Les opposants aux projets
Caroline Roose, députée européenne (les Verts/ALE), siège au sein de la commission de la pêche (PECH) et de la commission du développement (DEVE) : « On parle de notre souveraineté alimentaire mais elle se fait au détriment de la sécurité nutritionnelle de pays en développement. Le saumon d’élevage se nourrit de sardinelle, pêchée au Sénégal. Il faut 17 kilogrammes de sardinelle pour 1 kilogramme de saumon, ça représente la protéine d’un Sénégalais pendant un an. La nourriture à base de soja (issue de la déforestation) ou d’insectes ne fait que décaler le problème. Je suis contre l’aquaculture. On doit plutôt informer le consommateur afin qu’il consomme les espèces moins connues.
Lucille Bellegarde, de l’association Compassion in World Farming (CIWF) : « On n’est pas opposés à l’élevage mais au système RAS pour des raisons d’impact environnemental et de bien-être animal. On alerte sur la densité du poisson dans les bassins. On préconise 10 kg/m3, soit cinq fois moins que ce qui est proposé. Par ailleurs, il n’existe pas de biosécurité parfaite, la technologie de filtration n’est pas infaillible. Le système étant fermé, le risque d’une mortalité massive est plus important que dans les élevages en mer. On reste sceptiques quant aux émissions de gaz à effet de serre et aux volumes d’eau utilisés pour rincer les animaux, par exemple. »

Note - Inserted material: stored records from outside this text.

(** ** Growth of the map *)

(** X16. The traversal only appends: visiting further nodes keeps every key
    of the map and extends its list at the end by the occurrences of the
    new nodes, in their order; nothing is removed or reordered, and
    traversing a list of nodes is traversing its parts one after the
    other. *)
Theorem traversal_appends
    (nodes more : list CallExpr) (errorMap : gmap string (list ErrorInfo)) :
  Preorder nodes ∅ = Ok errorMap ->
  exists errorMap',
    Preorder more errorMap = Ok errorMap'
    /\ Preorder (nodes ++ more) ∅ = Ok errorMap'
    /\ (forall key locations,
          errorMap !! key = Some locations ->
          errorMap' !! key = Some (locations ++ group_of key more))
    /\ (forall key,
          errorMap !! key = None ->
          errorMap' !! key
          = match group_of key more with [] => None | g => Some g end).
Proof.
  rewrite Preorder_registry. intros [= <-].
  exists (foldl record (registry nodes) more).
  split; [apply Preorder_foldl|]. split.
  - rewrite Preorder_foldl. unfold registry. by rewrite foldl_app.
  - split.
    + intros key locations Hk. rewrite lookup_foldl_record, Hk. simpl.
      destruct (group_of key more); [by rewrite app_nil_r|done].
    + intros key Hk. rewrite lookup_foldl_record, Hk. simpl. done.
Qed.

Lemma traversal_appends_witness :
  Preorder (take 2 test_nodes) ∅ = Ok (registry (take 2 test_nodes))
  /\ exists errorMap',
       Preorder (take 2 test_nodes ++ drop 2 test_nodes) ∅ = Ok errorMap'
       /\ errorMap' !! "connection failed"
          = Some ([ mkErrorInfo (errors_New 100 [str_lit 111 (dq "connection failed")])
                      "errors.New" ]
                  ++ group_of "connection failed" (drop 2 test_nodes)).
Proof.
  split; [apply Preorder_registry|].
  destruct (traversal_appends (take 2 test_nodes) (drop 2 test_nodes)
              (registry (take 2 test_nodes)) (Preorder_registry _))
    as (errorMap' & _ & Happ & Hkeep & _).
  exists errorMap'. split; [exact Happ|].
  apply Hkeep. reflexivity.
Defined.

Denis Buhagiar, Guy Laplatine, Pierre Geneau, militants écologistes de Boulogne-sur-Mer : « Ce qui saute aux yeux dans le projet Local Océan se sont les rejets d’azote et de phosphore directement dans la mer. Ceux-ci vont polluer l’environnement ainsi que la plage, se trouvant quelques mètres plus loin. Le remaniement des sédiments pourrait avoir une incidence sur la qualité des eaux. Cela aura un impact immédiat sur le tourisme et donc sur les emplois. La ferme aquacole pourrait également nuire à des espèces animales, le projet étant localisé au sein du parc naturel marin des estuaires picards et mer d’Opale. »
Les porteurs de projets expliquent
Xavier Govare, président de Pure Salmon France : « La solidité de notre dossier est le respect des ressources en eau. Toute l’eau utilisée sera salée, prélevée dans les graviers sur le littoral à 30 mètres de profondeur. On n’utilisera pas d’eau douce de nappes phréatiques. La densité du poisson sera de 70 kg/m3, soit 7 % de biomasse et 93 % d’eau. Les études vétérinaires montrent que le bien-être commence à être questionnable à partir de 15 %. On est au double de ce qui se passe en mer car nous avons une eau sécurisée, purifiée et stabilisée tout au long de l’année, avec des niveaux de température et d’oxygénation stables et aucun prédateur provoquant le stress animal. »
Alain Treuer, président de Local Océan : « Notre projet est né d’une nécessité de répondre au manque de protéines dans le monde. On peut sauver la planète, élever un saumon de qualité dans une ferme aquacole durable et ne pas polluer l’environnement. Chaque jour, on va rejeter 16 kilogrammes de phosphore et 315 kilos d’azote. Ils seront dilués dans les 6 500 m3 d’eau rejetés. L’impact environnemental est donc pratiquement inexistant. On veut aussi minimiser la présence d’huile de poisson et de poisson même dans la nourriture et privilégier les protéines végétales issues de betterave, maïs ou blé. Aujourd’hui, la technologie nous permet d’intégrer jusqu’à 60 % de protéine végétale, qu’on mélangera avec ce dont le poisson a besoin. »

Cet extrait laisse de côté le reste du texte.